The Dow Jones industrial average fell more than 250 points, extending
Tuesday's 212-point loss. The Nasdaq Composite fell 1.5 percent as Apple
and biotechs continued to decline sharply.
The S&P 500 fell more than 1 percent into negative territory for the
year and broke a support level, trading near 2,055 as of 10:31 a.m.
"It's still a reaction to the Chinese yuan and the fear that many
individual stocks are in oversold territory. The pressure will be on the
overall stocks to hold 2,060/2,065 on the SPX cash," said JJ Kinahan,
chief strategist at TD Ameritrade.
More than half of the stocks in the S&P 500 are trading in correction territory.

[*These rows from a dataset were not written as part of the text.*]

(* ===== verification/Streams.v ===== *)
(** * Streams on the kernel's files

    With the kernel linked in, a stream of the C library is an open file of the
    kernel: the calls of Stdio, through the dispatcher, the descriptors and the file
    buffers, do to the bytes of the file what Files says a descriptor does. *)

From S2P Require Import Prelude SlotTable Vfs Fds Files SyscallTable Net Kernel Dispatch Syscalls FileCalls Cstring Stdio.

(** The system calls the library uses for streams have their default meaning. *)
Record numbers_ok (k : kernel) : Prop := {
  no_open : called 5 k = Some OP_OPEN;
  no_read : called 6 k = Some OP_READ;
  no_write : called 7 k = Some OP_WRITE;
  no_close : called 8 k = Some OP_CLOSE;
  no_mkdir : called 22 k = Some OP_MKDIR;
  no_lseek : called 25 k = Some OP_LSEEK
}.

Lemma numbers_default k : k_table k = table_init → numbers_ok k.
Proof. intros E. split; rewrite called_table by exact E; vm_compute; reflexivity. Qed.

Lemma numbers_io s k : numbers_ok k → numbers_ok (set_io s k).
Proof. intros []. split; assumption. Qed.

Lemma numbers_vfs s k : numbers_ok k → numbers_ok (set_vfs s k).
Proof. intros []. split; assumption. Qed.

(** Stream [i] is the open file [id] at descriptor [fd] with the contents and position [S]. *)
Record stream_open {H} (w : world H) (i : nat) (fd id : Z) (bits : Z) (S : fspec) : Prop := {
  so_slot : slots w !! i = Some {| c_used := true; c_backend := BKernel; c_fd := fd; c_mode := bits |};
  so_file : file_open fd id S (k_io (w_kernel w));
  so_numbers : numbers_ok (w_kernel w)
}.

Section streams.
Context {H : Type} (host : hostcall → list Z → mem → H → Z * mem * H) (limit : nat) (tmp : list Z).
Implicit Types (w : world H).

The People's Bank of China set the yuan fixing at 6.3306 against the
U.S. dollar on Wednesday, 1.6 percent weaker than the previous day's
level.
The move signaled Beijing's
new commitment to set the daily fixings according to the previous day's
closing spot prices and market-moves of other major currencies.
The yuan (Exchange:CNY=)
extended losses, dipping to 6.42 per dollar, its weakest level in four
years, fueling expectations of more sustained weakness and a feared
"currency war"-where countries artificially weaken their currencies to
gain a competitive advantage.
The currency jumped 1 percent towards the end of the session as China intervened in the foreign exchange markets in final minutes of trading to prevent an excessive fall in the value of the yuan, The Wall Street Journal reported Wednesday.
Alibaba (BABA)
plunged to a post-IPO low, falling as much as 7.9 percent after the
China-based e-commerce giant missed on revenue and posted the slowest
growth in more than three years. However, adjusted quarterly profit was
59 cents per share, 1 cent above estimates.
"We
closely monitor the Chinese economy and the impact on our Chinese
consumer's behavior but what we observe that consumers are still coming
to our retail platforms to do the shopping because of the lifestyle
change so we are confident for our long term growth," Daniel Zhang , CEO of Alibaba Group, said on CNBC's " Squawk on the Street ."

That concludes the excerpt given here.